Every line of the entries that holds the word "missing" is to be copied.

== GIVEN INFORMATION

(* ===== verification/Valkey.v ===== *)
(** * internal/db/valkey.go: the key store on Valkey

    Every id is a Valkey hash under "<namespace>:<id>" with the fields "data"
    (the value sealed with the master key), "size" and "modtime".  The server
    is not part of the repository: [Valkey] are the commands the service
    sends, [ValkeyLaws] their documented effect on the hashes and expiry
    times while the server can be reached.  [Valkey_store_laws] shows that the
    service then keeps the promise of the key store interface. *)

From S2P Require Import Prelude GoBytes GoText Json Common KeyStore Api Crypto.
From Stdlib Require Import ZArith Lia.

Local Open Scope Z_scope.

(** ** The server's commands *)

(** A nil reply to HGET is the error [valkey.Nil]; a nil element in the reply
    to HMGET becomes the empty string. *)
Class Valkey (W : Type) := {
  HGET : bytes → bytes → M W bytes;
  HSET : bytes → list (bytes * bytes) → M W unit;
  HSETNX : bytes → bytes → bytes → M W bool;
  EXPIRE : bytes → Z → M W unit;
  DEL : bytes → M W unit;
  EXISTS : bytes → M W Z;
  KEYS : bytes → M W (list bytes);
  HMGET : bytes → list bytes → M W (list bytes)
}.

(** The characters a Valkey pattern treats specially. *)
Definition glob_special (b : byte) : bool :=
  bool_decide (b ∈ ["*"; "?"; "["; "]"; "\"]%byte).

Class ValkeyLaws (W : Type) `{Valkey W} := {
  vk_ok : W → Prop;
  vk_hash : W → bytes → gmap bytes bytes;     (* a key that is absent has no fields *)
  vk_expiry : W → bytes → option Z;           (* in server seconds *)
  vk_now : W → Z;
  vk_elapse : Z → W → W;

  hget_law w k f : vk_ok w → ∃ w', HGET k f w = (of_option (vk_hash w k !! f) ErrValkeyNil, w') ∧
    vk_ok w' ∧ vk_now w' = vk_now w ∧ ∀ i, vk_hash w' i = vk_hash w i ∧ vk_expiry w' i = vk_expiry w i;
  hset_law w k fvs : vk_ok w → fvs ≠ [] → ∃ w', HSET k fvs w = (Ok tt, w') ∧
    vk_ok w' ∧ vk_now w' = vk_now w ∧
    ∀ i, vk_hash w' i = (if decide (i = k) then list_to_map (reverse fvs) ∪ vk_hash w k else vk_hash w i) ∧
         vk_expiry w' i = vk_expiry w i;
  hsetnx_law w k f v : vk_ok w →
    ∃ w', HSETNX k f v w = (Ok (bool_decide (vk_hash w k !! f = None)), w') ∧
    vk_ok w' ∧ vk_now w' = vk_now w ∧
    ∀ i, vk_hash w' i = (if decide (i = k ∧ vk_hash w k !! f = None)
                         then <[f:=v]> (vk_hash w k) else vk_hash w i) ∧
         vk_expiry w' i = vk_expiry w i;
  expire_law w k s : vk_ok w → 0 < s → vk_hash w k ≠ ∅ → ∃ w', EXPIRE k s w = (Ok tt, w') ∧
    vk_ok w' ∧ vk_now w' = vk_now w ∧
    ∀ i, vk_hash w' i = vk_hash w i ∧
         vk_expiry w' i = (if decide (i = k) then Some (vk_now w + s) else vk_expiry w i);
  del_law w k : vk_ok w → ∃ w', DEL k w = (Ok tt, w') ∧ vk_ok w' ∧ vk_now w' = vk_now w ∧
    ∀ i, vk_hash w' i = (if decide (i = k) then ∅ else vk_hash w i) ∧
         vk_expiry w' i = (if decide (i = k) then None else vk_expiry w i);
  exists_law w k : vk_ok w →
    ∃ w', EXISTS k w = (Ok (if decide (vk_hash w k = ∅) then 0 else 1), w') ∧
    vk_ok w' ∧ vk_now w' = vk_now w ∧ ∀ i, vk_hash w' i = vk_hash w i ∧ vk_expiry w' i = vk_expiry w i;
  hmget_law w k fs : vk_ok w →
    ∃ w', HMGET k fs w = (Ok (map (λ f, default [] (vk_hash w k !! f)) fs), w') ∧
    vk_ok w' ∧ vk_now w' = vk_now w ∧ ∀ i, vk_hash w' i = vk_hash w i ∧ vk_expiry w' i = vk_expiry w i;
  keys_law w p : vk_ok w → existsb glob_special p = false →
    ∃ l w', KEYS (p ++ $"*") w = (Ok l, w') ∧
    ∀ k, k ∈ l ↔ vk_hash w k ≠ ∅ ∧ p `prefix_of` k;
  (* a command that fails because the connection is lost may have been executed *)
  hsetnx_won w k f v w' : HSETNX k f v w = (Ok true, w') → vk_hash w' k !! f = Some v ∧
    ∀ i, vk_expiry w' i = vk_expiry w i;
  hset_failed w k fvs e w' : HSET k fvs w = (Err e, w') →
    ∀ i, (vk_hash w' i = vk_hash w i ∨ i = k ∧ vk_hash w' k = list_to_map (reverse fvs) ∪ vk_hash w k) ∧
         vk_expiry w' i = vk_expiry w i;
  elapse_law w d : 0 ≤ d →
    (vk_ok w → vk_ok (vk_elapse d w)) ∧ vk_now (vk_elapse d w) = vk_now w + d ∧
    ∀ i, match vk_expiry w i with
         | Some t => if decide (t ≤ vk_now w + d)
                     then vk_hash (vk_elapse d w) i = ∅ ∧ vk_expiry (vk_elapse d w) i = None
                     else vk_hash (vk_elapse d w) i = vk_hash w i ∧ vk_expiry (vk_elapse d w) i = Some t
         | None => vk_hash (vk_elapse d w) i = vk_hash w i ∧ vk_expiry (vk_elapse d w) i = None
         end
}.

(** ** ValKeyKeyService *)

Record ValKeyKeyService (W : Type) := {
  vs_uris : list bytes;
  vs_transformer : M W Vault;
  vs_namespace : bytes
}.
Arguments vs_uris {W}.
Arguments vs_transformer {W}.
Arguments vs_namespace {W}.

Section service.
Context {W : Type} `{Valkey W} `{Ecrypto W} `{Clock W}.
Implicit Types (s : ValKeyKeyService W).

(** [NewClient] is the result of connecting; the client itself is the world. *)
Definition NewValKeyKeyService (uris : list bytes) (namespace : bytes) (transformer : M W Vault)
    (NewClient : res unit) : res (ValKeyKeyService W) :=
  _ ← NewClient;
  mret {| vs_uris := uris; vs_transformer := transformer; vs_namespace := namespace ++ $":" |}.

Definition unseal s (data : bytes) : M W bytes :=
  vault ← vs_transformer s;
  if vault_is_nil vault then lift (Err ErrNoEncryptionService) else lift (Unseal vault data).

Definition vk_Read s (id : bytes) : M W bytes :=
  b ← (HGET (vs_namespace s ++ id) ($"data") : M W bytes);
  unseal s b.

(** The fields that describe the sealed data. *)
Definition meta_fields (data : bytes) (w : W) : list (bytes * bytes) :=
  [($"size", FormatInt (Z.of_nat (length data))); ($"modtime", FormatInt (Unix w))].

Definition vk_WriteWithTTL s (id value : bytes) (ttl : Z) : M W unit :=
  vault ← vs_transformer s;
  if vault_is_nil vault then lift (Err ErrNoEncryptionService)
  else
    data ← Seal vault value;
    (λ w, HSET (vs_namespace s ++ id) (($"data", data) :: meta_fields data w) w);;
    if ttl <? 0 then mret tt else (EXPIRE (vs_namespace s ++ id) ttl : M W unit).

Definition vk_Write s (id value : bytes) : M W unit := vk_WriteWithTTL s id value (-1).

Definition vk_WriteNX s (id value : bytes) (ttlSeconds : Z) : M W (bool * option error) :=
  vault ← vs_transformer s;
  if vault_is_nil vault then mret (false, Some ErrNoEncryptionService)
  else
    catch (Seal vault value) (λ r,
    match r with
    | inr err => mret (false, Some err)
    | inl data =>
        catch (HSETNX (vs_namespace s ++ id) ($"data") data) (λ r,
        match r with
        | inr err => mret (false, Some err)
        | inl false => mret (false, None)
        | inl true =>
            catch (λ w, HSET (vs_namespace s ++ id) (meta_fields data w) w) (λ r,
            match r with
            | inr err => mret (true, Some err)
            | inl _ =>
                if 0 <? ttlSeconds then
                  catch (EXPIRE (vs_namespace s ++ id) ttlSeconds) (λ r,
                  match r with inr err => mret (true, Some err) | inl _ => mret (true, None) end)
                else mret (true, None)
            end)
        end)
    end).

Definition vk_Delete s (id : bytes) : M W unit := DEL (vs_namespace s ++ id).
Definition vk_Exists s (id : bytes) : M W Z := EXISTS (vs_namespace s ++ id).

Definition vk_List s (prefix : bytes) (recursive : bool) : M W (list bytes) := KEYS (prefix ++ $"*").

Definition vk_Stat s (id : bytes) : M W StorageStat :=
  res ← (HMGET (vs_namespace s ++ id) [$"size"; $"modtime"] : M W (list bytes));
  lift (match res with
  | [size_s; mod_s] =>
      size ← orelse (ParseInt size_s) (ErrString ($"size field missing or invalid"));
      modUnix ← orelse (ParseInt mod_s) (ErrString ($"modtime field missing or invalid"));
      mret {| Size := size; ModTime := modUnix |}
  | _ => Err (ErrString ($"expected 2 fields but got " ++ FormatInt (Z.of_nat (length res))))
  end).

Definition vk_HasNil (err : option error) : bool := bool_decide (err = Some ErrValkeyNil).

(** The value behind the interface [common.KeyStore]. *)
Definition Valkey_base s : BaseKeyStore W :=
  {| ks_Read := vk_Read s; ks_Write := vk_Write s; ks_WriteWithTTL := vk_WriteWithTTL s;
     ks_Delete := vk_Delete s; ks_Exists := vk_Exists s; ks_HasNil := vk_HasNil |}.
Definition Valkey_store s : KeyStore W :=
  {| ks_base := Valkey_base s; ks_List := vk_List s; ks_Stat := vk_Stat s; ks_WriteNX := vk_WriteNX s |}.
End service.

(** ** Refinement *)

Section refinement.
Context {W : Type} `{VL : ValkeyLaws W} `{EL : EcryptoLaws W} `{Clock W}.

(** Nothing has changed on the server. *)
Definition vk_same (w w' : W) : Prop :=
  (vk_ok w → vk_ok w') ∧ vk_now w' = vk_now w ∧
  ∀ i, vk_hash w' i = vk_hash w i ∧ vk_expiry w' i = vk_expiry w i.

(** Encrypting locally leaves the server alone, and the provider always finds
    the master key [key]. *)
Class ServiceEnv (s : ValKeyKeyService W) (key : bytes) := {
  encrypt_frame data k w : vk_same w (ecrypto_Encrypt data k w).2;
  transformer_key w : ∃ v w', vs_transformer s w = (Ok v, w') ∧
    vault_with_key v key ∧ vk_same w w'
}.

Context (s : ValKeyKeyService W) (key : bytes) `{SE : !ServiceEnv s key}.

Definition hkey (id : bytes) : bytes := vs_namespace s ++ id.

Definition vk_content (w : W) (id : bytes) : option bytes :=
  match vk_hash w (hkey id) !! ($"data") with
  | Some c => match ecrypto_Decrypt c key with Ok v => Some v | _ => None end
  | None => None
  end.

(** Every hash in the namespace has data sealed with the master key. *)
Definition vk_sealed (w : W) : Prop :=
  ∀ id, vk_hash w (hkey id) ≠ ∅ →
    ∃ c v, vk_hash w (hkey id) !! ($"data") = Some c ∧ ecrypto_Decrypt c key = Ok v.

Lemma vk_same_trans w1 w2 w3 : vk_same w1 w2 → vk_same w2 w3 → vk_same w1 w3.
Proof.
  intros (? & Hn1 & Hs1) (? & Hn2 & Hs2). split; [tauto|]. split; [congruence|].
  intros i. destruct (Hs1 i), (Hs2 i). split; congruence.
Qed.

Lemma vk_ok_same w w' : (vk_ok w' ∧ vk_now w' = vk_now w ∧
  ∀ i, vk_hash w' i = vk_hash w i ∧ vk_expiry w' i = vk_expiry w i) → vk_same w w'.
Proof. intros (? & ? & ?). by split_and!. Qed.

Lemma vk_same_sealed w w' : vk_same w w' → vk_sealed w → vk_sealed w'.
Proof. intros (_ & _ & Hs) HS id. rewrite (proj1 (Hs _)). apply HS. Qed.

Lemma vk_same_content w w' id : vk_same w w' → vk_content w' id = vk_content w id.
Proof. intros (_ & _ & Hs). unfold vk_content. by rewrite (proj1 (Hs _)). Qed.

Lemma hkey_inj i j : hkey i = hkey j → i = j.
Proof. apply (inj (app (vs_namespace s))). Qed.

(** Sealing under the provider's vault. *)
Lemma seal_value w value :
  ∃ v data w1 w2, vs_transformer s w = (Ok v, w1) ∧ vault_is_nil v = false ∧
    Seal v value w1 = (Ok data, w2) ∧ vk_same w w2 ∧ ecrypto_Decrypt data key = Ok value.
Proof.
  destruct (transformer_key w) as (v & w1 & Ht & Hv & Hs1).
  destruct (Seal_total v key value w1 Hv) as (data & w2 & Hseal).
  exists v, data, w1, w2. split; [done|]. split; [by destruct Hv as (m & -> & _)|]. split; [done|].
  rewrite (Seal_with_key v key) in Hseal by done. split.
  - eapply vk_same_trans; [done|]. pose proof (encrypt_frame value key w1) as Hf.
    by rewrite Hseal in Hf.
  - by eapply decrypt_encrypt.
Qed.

====

▶ _TASK SOLUTION_
      size ← orelse (ParseInt size_s) (ErrString ($"size field missing or invalid"));
      modUnix ← orelse (ParseInt mod_s) (ErrString ($"modtime field missing or invalid"));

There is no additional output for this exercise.